Meeting highlights from the Pharmacovigilance Risk Assessment Committee (PRAC) 9 - 12 March 2026

PRAC warns about known risk of aseptic meningitis with chikungunya vaccine Ixchiq

Update to product information recommended to reflect recent evidence

EMA’s safety committee (PRAC) has completed its review of a safety signal of aseptic meningitis with Ixchiq (live attenuated chikungunya vaccine) and has recommended an update to the vaccine’s product information to reflect the most recent evidence related to this known risk.

The safety signal was started following a reported case of aseptic meningitis which occurred in a healthy young adult following vaccination with Ixchiq. Aseptic meningitis is an inflammation of the membranes that surround the brain and spinal cord, typically caused by viruses rather than bacteria.

Aseptic meningitis as well as encephalopathy and encephalitis (other disorders of the nervous system) are already listed in the product information of Ixchiq as known side effects with an unknown frequency (meaning that the available data do not allow estimating how often the side effects occur). Symptoms include confusion, sleepiness, fever, headache, seizures and neck stiffness. Anyone who develops these symptoms after receiving Ixchiq should seek medical attention immediately.

Ixchiq’s product information will now be updated to reflect that serious side effects, such as aseptic meningitis, have also been observed in healthy young adults. Previously, most reported cases had occurred in older people (over 65 years of age) or people with multiple long-term medical conditions.

PRAC is also carrying out an evaluation of Ixchiq in the context of a regular 6-monthly PSUR (periodic safety update report) assessment, which will conclude in June 2026. This will allow assessing whether newly available information relating to the risk of aseptic meningitis, or any other emerging safety information, has an impact on the balance of benefits and risks of Ixchiq.

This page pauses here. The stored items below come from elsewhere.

(* ===== verification/StoreOps.v ===== *)
(** The store as one machine: every writing operation of the payout worker, the portal and the
    event projector as a command, and the invariants that hold after any sequence of them. *)

From Stdlib Require Import ZArith Lia.
From stdpp Require Import prelude gmap sorting strings.
From S2P Require Import Prelude Wire Backend Hex LargestRemainder Pplns PayoutFees Ledger PayoutRequest StoreDb PayoutStore Configuration PayoutWatch WinnerStore Books BatchPlan StoreInv WinnerInv.
Open Scope Z_scope.

(** ** Commands *)

(** The arguments a command carries besides its request are what the operation draws: fresh
    identifiers, randomness, the clock, and the account's [enabled] column. *)
Inductive StoreOp : Type :=
| OpProject (fresh : nat -> nat -> Uuid) (events : list BackendEvent)
| OpBindPolicy (chain : Chain) (policy : ChainPolicy)
| OpLaunchPolicies (wcash zcash : Chain * ChainPolicy)
| OpConfigure (now : Z) (enabled : bool) (destination_id event_id : Uuid) (change : OwnedPayoutPreference)
| OpActivate (now : Z) (chain : Chain)
| OpOpening (ledger_id : Uuid) (chain : Chain) (observed_zat surplus_zat : Z)
| OpReconcile (checkpoint_id : Uuid) (now : Z) (observation : WalletObservation)
| OpCreate (now : Z) (fresh : nat -> Uuid) (draws : option (list Z)) (batch_id ledger_id : Uuid)
    (chain : Chain) (idempotency_key reconciliation_id : Uuid)
| OpAuthorizeSigning (now : Z) (batch_id : Uuid)
| OpMarkSigned (batch_id : Uuid) (facts : SignedFacts)
| OpAuthorizeBroadcast (batch_id : Uuid)
| OpMarkBroadcast (batch_id : Uuid)
| OpHoldExpired (now : Z) (batch_id : Uuid) (evidence : PayoutExpiryEvidence)
| OpExpireHeld (now : Z) (ledger_id batch_id : Uuid) (evidence : PayoutExpiryEvidence)
| OpConfirm (ledger_id batch_id : Uuid) (confirmation : PayoutConfirmation)
| OpReorg (event_id batch_id : Uuid) (evidence : PayoutReorg)
| OpCancelDraft (ledger_id batch_id : Uuid)
| OpCancelRejected (ledger_id batch_id : Uuid)
| OpAdvanceWatch (chain : Chain) (cursor : ConfirmedPayoutWatchCursor).

(** The types of the arguments: unsigned amounts, arrays of 32 bytes, and identifiers that
    [Uuid::new_v4] draws, which are not nil. *)
Definition op_wf (op : StoreOp) : Prop :=
  match op with
  | OpBindPolicy _ p => policy_unsigned p
  | OpLaunchPolicies w z => policy_unsigned (snd w) /\ policy_unsigned (snd z)
  | OpOpening _ _ _ surplus => 0 <= surplus
  | OpCreate _ _ _ batch_id _ _ _ _ => batch_id <> 0
  | OpMarkSigned _ facts => 0 <= sf_network_fee_zat facts /\ length (sf_transaction_id facts) = 32%nat /\
                            length (sf_unsigned_digest facts) = 32%nat
  | OpConfirm _ _ c => length (pc_block_hash c) = 32%nat
  | _ => True
  end.

Section Machine.
Context {env : StoreEnv}.

Definition run_op (db : Db) (op : StoreOp) : Db :=
  match op with
  | OpProject fresh events => fst (project_replay_page db fresh events)
  | OpBindPolicy chain p => fst (bind_chain_policy db chain p)
  | OpLaunchPolicies w z => fst (bind_zero_fee_launch_policies db w z)
  | OpConfigure now enabled did eid change => fst (configure_payout db now enabled did eid change)
  | OpActivate now chain => activate_due_payout_destinations db now chain
  | OpOpening lid chain w s => fst (record_opening_pool_equity db lid chain w s)
  | OpReconcile cid now o => fst (record_wallet_reconciliation db cid now o)
  | OpCreate now fresh draws bid lid chain key rid =>
      fst (create_payout_batch db now fresh draws bid lid chain key rid)
  | OpAuthorizeSigning now id => fst (authorize_payout_signing db now id)
  | OpMarkSigned id facts => fst (mark_payout_signed db id facts)
  | OpAuthorizeBroadcast id => fst (authorize_payout_broadcast db id)
  | OpMarkBroadcast id => fst (mark_payout_broadcast db id)
  | OpHoldExpired now id e => fst (hold_expired_payout db now id e)
  | OpExpireHeld now lid id e => fst (expire_held_payout db now lid id e)
  | OpConfirm lid id c => fst (confirm_payout db lid id c)
  | OpReorg eid id e => fst (mark_confirmed_payout_reorged db eid id e)
  | OpCancelDraft lid id => fst (cancel_payout_draft db lid id)
  | OpCancelRejected lid id => fst (cancel_rejected_payout_signing db lid id)
  | OpAdvanceWatch chain cursor => fst (advance_confirmed_payout_watch_cursor db chain cursor)
  end.

Definition run_ops (db : Db) (ops : list StoreOp) : Db := foldl run_op db ops.

(** The database after the migrations: no row, identity columns at one. *)
Definition empty_db : Db :=
  mkDb (mkLedgerTables [] 1 ∅ ∅)
       (mkPayoutTables ∅ ∅ ∅ ∅ ∅ ∅ [] ∅ ∅)
       (mkChainTables 0 ∅ ∅ ∅ ∅ [] ∅ ∅ []).

(** A state the store can be in. *)
Definition reachable (db : Db) : Prop := exists ops, Forall op_wf ops /\ db = run_ops empty_db ops.

Lemma reachable_ind_op (P : Db -> Prop) :
  P empty_db -> (forall db op, reachable db -> op_wf op -> P db -> P (run_op db op)) ->
  forall db, reachable db -> P db.
Proof.
  intros H0 HS db (ops & Hwf & ->). induction ops as [|op ops IH] using rev_ind; [done|].
  apply Forall_app in Hwf as [Hwf Hop]. rewrite Forall_singleton in Hop.
  unfold run_ops. rewrite foldl_app. cbn [foldl]. apply HS; [by exists ops|done|by apply IH].
Qed.

Lemma reachable_op db op : reachable db -> op_wf op -> reachable (run_op db op).
Proof.
  intros (ops & Hwf & ->) Hop. exists (ops ++ [op]). split; [by apply Forall_app; split; [|by constructor]|].
  unfold run_ops. by rewrite foldl_app.
Qed.

Lemma reachable_ops db ops : reachable db -> Forall op_wf ops -> reachable (run_ops db ops).
Proof.
  intros Hr Hwf. revert db Hr. induction Hwf as [|op ops Hop _ IH]; intros db Hr; cbn; [done|].
  apply IH. by apply reachable_op.
Qed.
End Machine.
(* ===== verification/StoreEvolve.v ===== *)
(** How one operation may change the store: the ledger, the policies and the evidence only grow,
    a frozen chain stays frozen, destinations keep their receivers, and a payout batch changes
    only as the schema's trigger permits (permit_only_payout_batch_seal of migration 0022). *)

From Stdlib Require Import ZArith Lia.
From stdpp Require Import prelude gmap sorting strings.
From S2P Require Import Prelude Wire Backend Hex LargestRemainder Pplns PayoutFees Ledger PayoutRequest StoreDb PayoutStore Configuration PayoutWatch WinnerStore Books BatchPlan StoreInv WinnerInv StoreOps.
Open Scope Z_scope.

#[global] Instance BatchSeal_eq_dec : EqDecision BatchSeal.
Proof. solve_decision. Defined.

Section Trigger.
Context {env : StoreEnv}.

(** ** The trigger on [payout_batches] *)

Definition batch_identity_kept (old new : PayoutBatchRow) : bool :=
  bool_decide (br_chain new = br_chain old) && (br_policy_version new =? br_policy_version old)
  && (br_idempotency_key new =? br_idempotency_key old) && (br_created_at new =? br_created_at old).

Definition signed_kept (old new : PayoutBatchRow) : bool := bool_decide (br_signed new = br_signed old).
Definition confirmation_kept (old new : PayoutBatchRow) : bool :=
  bool_decide (br_confirmation new = br_confirmation old).

(** A sealed ledger transaction of the batch's chain that names it. *)
Definition posted (id : Uuid) (row : PayoutBatchRow) (kind : string) (x : LedgerTransaction) : bool :=
  bool_decide (lt_chain x = br_chain row) && String.eqb (lt_kind x) kind
  && String.eqb (lt_reference x) (env_uuid_text id).
Definition PayoutLoopPolicy_validate (self : PayoutLoopPolicy)
    : result PayoutLoopPolicy PayoutRuntimeError :=
  if (poll_interval self =? 0)
     || (from_secs (5 * 60) <? poll_interval self)
     || (retry_initial self =? 0)
     || (retry_maximum self <? retry_initial self)
     || (from_secs (5 * 60) <? retry_maximum self)
     || (maximum_consecutive_failures self =? 0)
     || (100 <? maximum_consecutive_failures self)
     || negb ((1 <=? maximum_confirmation_watches self) && (maximum_confirmation_watches self <=? 10000))
  then Err InvalidConfiguration else Ok self.

Definition retry_delay (self : PayoutLoopPolicy) (consecutive_failures : Z) : Z :=
  let shifts := Z.min (saturating_sub consecutive_failures 1) 31 in
  Z.min (default (retry_maximum self)
           (checked_mul DURATION_MAX (retry_initial self) (Z.shiftl 1 shifts)))
        (retry_maximum self).

(** ** The runtime *)

Record PayoutLifecycleStore (E : Type -> Type) : Type := mkPayoutLifecycleStore {
  record_reconciliation : WalletObservation -> proc E (result WalletReconciliation LifecycleStoreFailure);
  create_batch : Chain -> Uuid -> Uuid -> proc E (result PayoutBatch LifecycleStoreFailure);
  payout_watches : Chain -> Z -> proc E (result PayoutWatchPage LifecycleStoreFailure);
  advance_confirmed_watch_cursor :
    Chain -> ConfirmedPayoutWatchCursor -> proc E (result unit LifecycleStoreFailure);
  confirm : Uuid -> PayoutConfirmation -> proc E (result unit LifecycleStoreFailure);
  mark_reorged : Uuid -> PayoutReorg -> proc E (result unit LifecycleStoreFailure)
}.
Arguments record_reconciliation {E}.
Arguments create_batch {E}.
Arguments payout_watches {E}.
Arguments advance_confirmed_watch_cursor {E}.
Arguments confirm {E}.
Arguments mark_reorged {E}.

Record WalletObservationSource (E : Type -> Type) : Type := mkWalletObservationSource {
  source_chain : Chain;
  observe : proc E (result WalletObservation ObservationFailure)
}.
Arguments source_chain {E}.
Arguments observe {E}.

Record PayoutConfirmationAuthority (E : Type -> Type) : Type := mkPayoutConfirmationAuthority {
  authority_chain : Chain;
  snapshot : list PayoutWatch -> proc E (result AuthoritySnapshot ObservationFailure)
}.
Arguments authority_chain {E}.
Arguments snapshot {E}.

Record PayoutTick : Type := mkPayoutTick {
  watches_checked : Z;
  confirmations_recorded : Z;
  batch_created : option Uuid;
  settlement : ResumeOutcome
}.

(** [ar_settlement] is the [SettlementDriver], [ar_expiry_recovery] the optional
    [PayoutExpiryDriver]. *)
Record AutomaticPayoutRuntime (E : Type -> Type) : Type := mkAutomaticPayoutRuntime {
  rt_chain : Chain;
  rt_idempotency_namespace : Uuid;
  rt_policy : PayoutLoopPolicy;
  rt_store : PayoutLifecycleStore E;
  rt_wallet : WalletObservationSource E;
  rt_authority : PayoutConfirmationAuthority E;
  rt_settlement : Chain -> proc E (result ResumeOutcome SettlementError);
  rt_expiry_recovery : option (proc E (result bool PayoutRuntimeError))
}.
Arguments mkAutomaticPayoutRuntime {E}.
Arguments rt_chain {E}.
Arguments rt_idempotency_namespace {E}.
Arguments rt_policy {E}.
Arguments rt_store {E}.
Arguments rt_wallet {E}.
Arguments rt_authority {E}.
Arguments rt_settlement {E}.
Arguments rt_expiry_recovery {E}.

As for any medicine, the safety of Ixchiq is closely monitored and the recommendations for use will be updated if new, relevant information becomes available.

• Safety signal assessments. A safety signal is information which suggests a new potentially causal association, or a new aspect of a known association between a medicine and an adverse event that warrants further investigation. Safety signals are generated from several sources such as spontaneous reports, clinical studies and the scientific literature. More information can be found under 'Signal management'.
• Periodic safety update reports, abbreviated as PSURs, are reports prepared by the marketing authorisation holder to describe the worldwide safety experience with a medicine in a defined period after its authorisation. PSURs for medicinal products that contain the same active substance or the same combination of active substances but have different marketing authorisations and are authorised in different EU Member States, are jointly assessed in a single assessment procedure. More information can be found under 'Periodic safety update reports: questions and answers'.
• Risk management plans, abbreviated as RMPs, are detailed descriptions of the activities and interventions designed to identify, characterise, prevent or minimise risks relating to medicines. Companies are required to submit an RMP to EMA when applying for a marketing authorisation. RMPs are continually updated throughout the lifetime of the medicine as new information becomes available. More information is available under 'Risk-management plans'.
• Post-authorisation safety studies, abbreviated as PASSs, are studies carried out after a medicine has been authorised to obtain further information on its safety, or to measure the effectiveness of risk-management measures. The PRAC assesses the protocols (aspects related to the organisation of a study) and the results of PASSs. More information can be found under 'Post-authorisation safety studies'.
• Referrals are procedures used to resolve issues such as concerns over the safety or benefit-risk balance of a medicine or a class of medicines. In a referral related to safety of medicines, the PRAC is requested by a Member State or the European Commission to conduct a scientific assessment of a particular medicine or class of medicines on behalf of the EU. More information can be found under referral procedures.